Court Opinion

ID: 9869856
Source: CourtListenerOpinion
Date Created: 2023-09-26 19:42:04.390679+00
Date Added: 2024-06-11T07:45:40.828623
License: Public Domain

JUSTICE HOOD,
concurring.
¶16 I agree with the majority that the suppression order should be reversed because an officer could reasonably and in good faith believe the warrant established probable cause. For those forced to travel this path again, however, I write separately to explain how I reconcile our decision today with our arguably conflicting decision in People v. Miller, 75 P.3d 1108 (Colo. 2003).

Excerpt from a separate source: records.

Lemma MapAll_Ok assets caps policy ms :
  MapAll assets caps policy = Ok ms <-> mapping_of assets caps policy ms.
Proof.
  unfold MapAll, mapping_of. rewrite bind_or_Ok.
  assert (forall each, adjacent_equal (mapping_id <$> std_sort mapping_less each) = false
    <-> NoDup (mapping_id <$> std_sort mapping_less each)) as Hadj.
  { intros each. apply (adjacent_equal_sorted str_less).
    pose proof (std_sort_sorted mapping_less each) as Hs. clear -Hs.
    induction Hs as [|m l Hl IH Hm]; simpl; constructor; [done|by apply Forall_fmap]. }
  split.
  - intros (each&Heach%map_each_Ok&Hms). specialize (Hadj each).
    destruct (adjacent_equal _) eqn:Ha; [done|]. apply check_Ok in Hms as [Hc [= <-]].
    apply check_collisions_ok in Hc as [_ Hc]. split_and!; [|apply std_sort_sorted, _|by apply Hadj|done].
    exists each. split; [done|]. apply std_sort_perm.
  - intros ((each&Heach&Hp)&Hs&Hid&Hfold). exists each. split; [by apply map_each_Ok|].
    assert (std_sort mapping_less each = ms) as Heq.
    { symmetry. apply (sorted_unique mapping_less); [|done|apply std_sort_sorted, _|].
      - intros a b. by apply mapping_less_separates.
      - by rewrite std_sort_perm. }
    specialize (Hadj each). rewrite Heq in *. rewrite (proj2 Hadj Hid). apply check_Ok. split; [|done].
    apply check_collisions_ok. split; [|done]. apply Forall_forall. set_solver.
Qed.

(** Mapping all assets succeeds exactly when each can be mapped and no two
    have the same id or, up to ASCII case, the same target; the result then
    lists exactly the mappings of the assets, by id, and is the same whatever
    the order of the assets. *)
Lemma mappings_never_collide assets caps policy ms :
  (MapAll assets caps policy = Ok ms <-> mapping_of assets caps policy ms)
  /\ (MapAll assets caps policy = Ok ms ->
      forall assets', assets ≡ₚ assets' -> MapAll assets' caps policy = Ok ms).
Proof.
  split; [apply MapAll_Ok|]. intros Hok assets' Hp. rewrite MapAll_Ok in *.
  destruct Hok as ((each&Heach&Hms)&Hrest). split; [|done].
  destruct (Permutation_Forall2 Hp Heach) as (each'&Hp'&Heach').
  exists each'. split; [done|]. by rewrite Hms.
Qed.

¶17 In Miller, we affirmed a trial court’s order suppressing evidence because the warrant used to obtain that evidence was based on stale information. Id. at 1116-17. The affidavit supporting the warrant contained information about two events tying methamphetamine manufacturing to the location to be searched (Miller’s house), but the more recent of those occurred one month before police sought the warrant. Id. at 1114. We held officers could not have reasonably relied on the warrant in good faith because the affidavit was “bereft of current information about illegal activity at Miller’s house.” Id. at 1116-17.
¶18 Although such broad language in Miller might seem to support some of Cooper’s arguments, closer examination of the underlying facts reveals otherwise. Indeed, neither Miller nor People v. Randolph, 4 P.3d 477 (Colo. 2000), on which Cooper also relies, compels the result he seeks here. True,'both involved stale information, and in both cases we held that the warrants were “bare bones” upon which officers could not have reasonably relied in good faith. See Miller, 75 P.3d at 1115-17; Randolph, 4 P.3d at 482, 484. But in Randolph, we focused on the warrant’s inadequate geographic particularity—not staleness. 4 P.3d at 484. And the evidence in Miller did not demonstrate an ongoing operation at the house to be searched as convincingly as does the evidence here. There, the evidence showed that Miller had manufactured drugs twice in his house (one month and four months before the warrant application), but it also showed that the manufacturing operation was mobile and Miller had manufactured at other locations. Miller, 75 P.3d at 1115.
¶19 Critically, even though the affidavit here does not contain specific dates, it sets forth more recent information about criminal activity in the house than the month-old information in Miller. Some of the informant’s statements in the affidavit—written in the present tense—indicate that the informant believed the drugs were present in the house on the day the informant spoke with police, the same day police sought the warrant. For example, the third paragraph of the affidavit begins, “The informant states that the narcotics are somewhere within the residence.” (Emphasis added.) While the value of such present-tense language in establishing probable cause may be debatable, that language supports the notion that these officers relied on this affidavit in good faith.
¶20 Perhaps most importantly, the majority opinion does nothing to diminish Miller’s holding that officers, even in cases involving evidence of ongoing criminal operations, must supply in the affidavits they tender— and verify in the warrants they obtain—the “crucial link between the place to be searched and current information of criminal *1176activity or the presence of contraband there.” See id. at 1116. Instead, the court today simply concludes that officers in this case could have reasonably believed that this “crucial link” had been established by current information. I agree with that conclusion.
I am authorized to state that JUSTICE MÁRQUEZ joins in this concurrence.